“It is the long history of humankind (and animal kind, too) that those who learned to collaborate and improvise most effectively have prevailed.” – Charles Darwin
Executive Summary
The creation of an insurance product is not an easy task. With the collaboration DNA, product development will be difficult. Without collaboration, the development process will be close to impossible to accomplish, writes veteran insurance and technology analyst Barry Rabkin in this article inspired by a section of his recently published book, "From Stone Tablets to Satellites: The Continued Intimate but Awkward Relationship Between the Insurance Industry and Technology." Here, he explains why and some solutions to the challenges of pulling together insurance professionals from different functions, companies and geographies working in different time periods. FIFTH IN A SERIESThere are several customer-facing facets an insurance company shows its customers about itself. These include the agents and brokers who interact with customers, the various administrative service communications which respond (or don’t) to customer queries, the internal and third-party claim adjudicators working with clients to manage loss events, advertisements on traditional and social media, and insurance products which carriers offer (or remove from) the marketplace.

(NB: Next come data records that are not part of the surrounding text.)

(* ===== verification/SqlRewrite.v ===== *)
(** * Query translation between SQL dialects (db/query.go)

    Queries are written in PostgreSQL syntax and translated for MySQL and SQLite.  A
    query is a list of bytes; the source scans it with an index and only ever looks
    ahead, so the functions here take the bytes from that index on and return what is left
    after the part they consumed.  Changing case is that of ASCII, as the queries are. *)

From S2P Require Import Prelude GoStrings.
From Stdlib Require Import Ascii String.
From stdpp Require Import pretty.
#[local] Open Scope Z_scope.

Open Scope list_scope.

Definition bytes : Type := list ascii.
Definition lit (s : string) : bytes := list_ascii_of_string s.

(** ** What is used of package strings *)

Definition to_lower (c : ascii) : ascii := if is_upper c then add32 c else c.
Definition to_upper (c : ascii) : ascii :=
  if is_lower c then ascii_of_N (N_of_ascii c - 32) else c.
Definition ToLower (s : bytes) : bytes := to_lower <$> s.
Definition ToUpper (s : bytes) : bytes := to_upper <$> s.

(** The longest prefix of bytes that satisfy [p], and the rest. *)
Fixpoint span (p : ascii -> bool) (s : bytes) : bytes * bytes :=
  match s with
  | [] => ([], [])
  | c :: s' => if p c then let '(a, b) := span p s' in (c :: a, b) else ([], s)
  end.

Fixpoint has_prefix (p s : bytes) : bool :=
  match p, s with
  | [], _ => true
  | c :: p, d :: s => Ascii.eqb c d && has_prefix p s
  | _ :: _, [] => false
  end.

(** [strings.Index] *)
Fixpoint index (p s : bytes) : option nat :=
  if has_prefix p s then Some 0%nat
  else match s with [] => None | _ :: s => S <$> index p s end.

Definition is_space (c : ascii) : bool :=
  Ascii.eqb c " " || (N.leb 9 (N_of_ascii c) && N.leb (N_of_ascii c) 13).

Definition trim_right (p : ascii -> bool) (s : bytes) : bytes := reverse (span p (reverse s)).2.
Definition trim (p : ascii -> bool) (s : bytes) : bytes := trim_right p (span p s).2.
Definition TrimSpace (s : bytes) : bytes := trim is_space s.

(** [strings.Join] *)
Fixpoint join (sep : bytes) (l : list bytes) : bytes :=
  match l with
  | [] => []
  | [x] => x
  | x :: l => x ++ sep ++ join sep l
  end.

(** [strings.Fields]; the fuel is the length. *)
Fixpoint fields_loop (fuel : nat) (s : bytes) : list bytes :=
  match fuel, (span is_space s).2 with
  | S fuel, c :: s' => let '(w, rest) := span (negb ∘ is_space) (c :: s') in w :: fields_loop fuel rest
  | _, _ => []
  end.
Definition Fields (s : bytes) : list bytes := fields_loop (length s) s.

Definition trim_suffix_s (s : bytes) : bytes :=
  match reverse s with c :: r => if Ascii.eqb c "s" then reverse r else s | [] => s end.

(** ** Dialects *)

Inductive SQLDialect := DialectPostgres | DialectMySQL | DialectSQLite.

#[export] Instance SQLDialect_eq_dec : EqDecision SQLDialect.
Proof. solve_decision. Defined.

Definition DialectForDriver (driver : string) : SQLDialect :=
  if bool_decide (driver ∈ ["mysql"; "mariadb"]%string) then DialectMySQL
  else if bool_decide (driver ∈ ["turso"; "turso-serverless"; "libsql"; "go-libsql"; "sqlite"]%string) then DialectSQLite
  else DialectPostgres.

Definition Placeholder (d : SQLDialect) (i : nat) : bytes :=
  match d with DialectPostgres => lit "$" ++ lit (pretty i) | _ => lit "?" end.

Definition RandomUUIDExpr (d : SQLDialect) : bytes :=
  lit match d with
      | DialectMySQL => "(UUID())"
      | DialectSQLite => "(lower(hex(randomblob(16))))"
      | DialectPostgres => "gen_random_uuid()"
      end.

Definition Now (d : SQLDialect) : bytes :=
  lit match d with
      | DialectMySQL => "NOW()"
      | DialectSQLite => "CURRENT_TIMESTAMP"
      | DialectPostgres => "now()"
      end.

Definition isDigit (c : ascii) : bool := byte_le "0" c "9".
Definition isIdentStart (c : ascii) : bool := Ascii.eqb c "_" || is_lower c || is_upper c.
Definition isIdentPart (c : ascii) : bool := isIdentStart c || isDigit c.

(** [strconv.Atoi] on digits (a value too large for [int] is larger than any argument
    count in the source too). *)
Definition digits_value (ds : bytes) : Z :=
  foldl (fun (n : Z) c => n * 10 + Z.of_N (N_of_ascii c - 48))%Z 0%Z ds.

(** [strconv.Atoi] on any field: optional sign, then digits, within 64 bits. *)
Definition Atoi (s : bytes) : option Z :=
  let '(neg, ds) := match s with
                    | "-"%char :: ds => (true, ds)
                    | "+"%char :: ds => (false, ds)
                    | _ => (false, s)
                    end in
  if negb (bool_decide (ds = [])) && forallb isDigit ds then
    let n := if neg : bool then - digits_value ds else digits_value ds in
    if (-2^63 <=? n) && (n <? 2^63) then Some n else None
  else None.

Definition parseInterval (interval : bytes) : Z * bytes :=
  match Fields (TrimSpace interval) with
  | [] | [_] => (1, trim_suffix_s (ToLower interval))
  | f :: fs =>
      let unit := trim_suffix_s (ToLower (List.last fs [])) in
      match Atoi f with Some n => (n, unit) | None => (1, unit) end
  end.

Definition AddInterval (d : SQLDialect) (base interval : bytes) : bytes :=
  let '(amount, unit) := parseInterval interval in
  let amount := lit (pretty amount) in
  match d with
  | DialectMySQL => lit "DATE_ADD(" ++ base ++ lit ", INTERVAL " ++ amount ++ lit " " ++ ToUpper unit ++ lit ")"
  | DialectSQLite => lit "datetime(" ++ base ++ lit ", '+" ++ amount ++ lit " " ++ unit ++ lit "')"
  | DialectPostgres => lit "(" ++ base ++ lit " + interval '" ++ amount ++ lit " " ++ unit ++ lit "')"
  end.

(** ** The scanner *)

Definition skipSpace (s : bytes) : bytes := (span (fun c => Ascii.eqb c " ") s).2.

(** [s[i] == c], and the bytes after it. *)
Definition expect (c : ascii) (s : bytes) : option bytes :=
  match s with x :: r => if Ascii.eqb x c then Some r else None | [] => None end.

(** The argument number and the bytes after its last digit. *)
Definition takePlaceholder (query : bytes) (nargs : nat) : option (Z * bytes) :=
  rest ← expect "$" query;
  let '(ds, rest) := span isDigit rest in
  if bool_decide (ds = []) then None
  else
    let n := digits_value ds in
    if (n <? 1) || (Z.of_nat nargs <? n) then None else Some (n, rest).

(** The bytes after the closing parenthesis. *)
Definition matchCall (from : bytes) : option bytes :=
  r ← expect "(" (skipSpace from); expect ")" (skipSpace r).

Definition takeQuoted (q : bytes) : option (bytes * bytes) :=
  r ← expect "'" q;
  match span (fun c => negb (Ascii.eqb c "'")) r with
  | (l, _ :: rest) => Some (l, rest)
  | (_, []) => None
  end.

Definition takeInterval (from : bytes) (d : SQLDialect) : option (bytes * bytes) :=
  r ← expect "+" (skipSpace from);
  let r := skipSpace r in
  if has_prefix (lit "interval") (ToLower r) then
    '(l, rest) ← takeQuoted (skipSpace (drop 8 r));
    Some (AddInterval d (Now d) l, rest)
  else None.

Definition takeFunction (query : bytes) (d : SQLDialect) : option (bytes * bytes) :=
  match query with
  | c :: s =>
      if negb (isIdentStart c) then None
      else
        let '(w, r) := span isIdentPart s in
        rest ← matchCall r;
        if bool_decide (ToLower (c :: w) = lit "now") then
          match takeInterval rest d with
          | Some e => Some e
          | None => Some (Now d, rest)
          end
        else if bool_decide (ToLower (c :: w) = lit "gen_random_uuid") then Some (RandomUUIDExpr d, rest)
        else None
  | [] => None
  end.
Lemma demo_understands : understands demo_exec demo_query DialectPostgres no_order (fun t => t).
Proof.
  split.
  - intros s text t Ht. destruct (demo_reads s) as (text' & Ht' & H). rewrite Ht in Ht'. injection Ht' as <-. unfold exec. cbn [Rewrite]. rewrite H. by destruct (denote s t).
  - intros q t. unfold queryRow. cbn [Rewrite]. destruct q as [sig ty|sig|id|id|jti now]; cbn [query_args demo_query];
      repeat match goal with |- context [bool_decide ?P] => let b := eval vm_compute in (bool_decide P) in change (bool_decide P) with b end; cbn [answers].
    + by destruct (tb_sessions t !! (sig, ty)).
    + destruct (tb_sessions t !! (sig, "oidc")) as [r|]; [|done]. cbn. by destruct (sr_active r).
    + by destruct (tb_clients t !! id).
    + unfold demo_latest. set (f := filter _ _). destruct (head (map_to_list f)) as [[key r]|] eqn:E; cbn.
      * apply head_Some_elem_of, elem_of_map_to_list in E. apply map_lookup_filter_Some in E. exists key, r. naive_solver.
      * intros key r Hc. apply head_None in E. apply map_to_list_empty_iff in E. assert (Hf : f !! key = Some r) by (apply map_lookup_filter_Some; naive_solver). by rewrite E in Hf.
    + by destruct (tb_jti t !! jti).
Qed.

Lemma demo_queries t : no_query_fails demo_query DialectPostgres t.
Proof.
  intros q. unfold queryRow. cbn [Rewrite]. destruct q; cbn [query_args demo_query];
    repeat match goal with |- context [bool_decide ?P] => let b := eval vm_compute in (bool_decide P) in change (bool_decide P) with b end; cbn iota;
    first [by destruct (_ <$> _)|by destruct (_ ≫= _)|by destruct (demo_latest _ _)|done].
Qed.

Definition demo_request (id : string) : Requester string unit := mkRequester id "app" None None None None "ann" tt.
Definition demo_client : client_row := mkClientRow "hash" None None None "openid  profile" None false.
Definition demo_db : tables := mkTables ∅ {[ "app" := demo_client ]} ∅.

Lemma codec_ok : codecs_ok (S := string) (F := unit) to_text of_text to_text of_text to_text of_text.
Proof. split; [apply of_to_text|split; apply of_to_text]. Qed.

Lemma oauth_sessions_are_map_witness :
  let ops := [OCreate AuthorizeCode "t0" "t1" "code" (demo_request "r"); OCreate PKCE "t0" "t1" "code" (demo_request "r"); OInvalidate (S := string) (F := unit) "code"] in
  let d := (run to_text to_text to_text demo_exec DialectPostgres ops demo_db).2 in
  GetSession of_text of_text "" of_text tt demo_query DialectPostgres AuthorizeCode "code" d = inr ErrInactiveToken.
Proof.
  intros ops. pose proof (oauth_sessions_are_map to_text of_text to_text of_text "" to_text of_text tt demo_exec demo_query DialectPostgres no_order (fun t => t)
    ops demo_db AuthorizeCode "code" demo_understands codec_ok eq_refl) as H.
  assert (E : (run to_text to_text to_text demo_exec DialectPostgres ops demo_db).1 = (fun o => (o, true)) <$> ops) by (vm_compute; reflexivity).
  destruct (run _ _ _ _ _ ops demo_db) as [l d]. cbn [fst snd] in *. subst l. etrans; [exact (H (demo_queries d))|]. vm_compute. reflexivity.
Defined.

(** A token is created, rotated, replaced under the same request, and rotated again: the second
    rotation fails and has made the token inactive all the same. *)
Definition rotated_twice : tables :=
  let create sig t := (CreateRefreshTokenSession to_text (to_text (A := string)) (to_text (A := unit)) demo_exec DialectPostgres "t0" "t1" sig (demo_request "r") t).2 in
  create "s2" (RotateRefreshToken demo_exec demo_query DialectPostgres "r" "s1" (create "s1" demo_db)).2.

Lemma refresh_rotates_once_witness :
  let '(ok, t) := RotateRefreshToken demo_exec demo_query DialectPostgres "r" "s2" rotated_twice in
  ok = false /\ GetRefreshTokenSession of_text (of_text (A := string)) "" (of_text (A := unit)) tt demo_query DialectPostgres "s2" t = inr ErrInactiveToken.
Proof.
  pose proof (proj1 (refresh_rotates_once demo_exec demo_query DialectPostgres no_order (fun t => t) "r" "s2" rotated_twice demo_understands) ("s1", "refresh_token") ("s2", "refresh_token")) as H.
  assert (E : GetRefreshTokenSession of_text (of_text (A := string)) "" (of_text (A := unit)) tt demo_query DialectPostgres "s2"
    (RotateRefreshToken demo_exec demo_query DialectPostgres "r" "s2" rotated_twice).2 = inr ErrInactiveToken) by (vm_compute; reflexivity).
  assert (H1 : is_Some (refresh_rows "r" (tb_sessions rotated_twice) !! ("s1", "refresh_token"))) by (apply (bool_decide_unpack _); vm_compute; exact I).
  assert (H2 : is_Some (refresh_rows "r" (tb_sessions rotated_twice) !! ("s2", "refresh_token"))) by (apply (bool_decide_unpack _); vm_compute; exact I).
  specialize (H ltac:(discriminate) H1 H2). destruct (RotateRefreshToken _ _ _ _ _ _) as [ok t]. cbn in H, E. by split.
Defined.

Although listed last, insurance products represent a very critical facet that customers see of the carriers with which they decide to conduct commerce. For both customers and insurance companies, insurance products represent a tangible expression of a carrier’s willingness to accept, or reject, various types of risk at a point in time.
As viewed through the lens of the product mix it offers the market, an insurer’s risk appetite should always be in a state of constant redefinition. The flux of products should be shaped by the continually shifting risk landscape—the changing needs of customers, producers and the company itself. Product development succeeds when the new, or enhanced, product simultaneously gets and keeps customers, satisfies the expectations of producers, but most importantly, generates profit for the insurance company.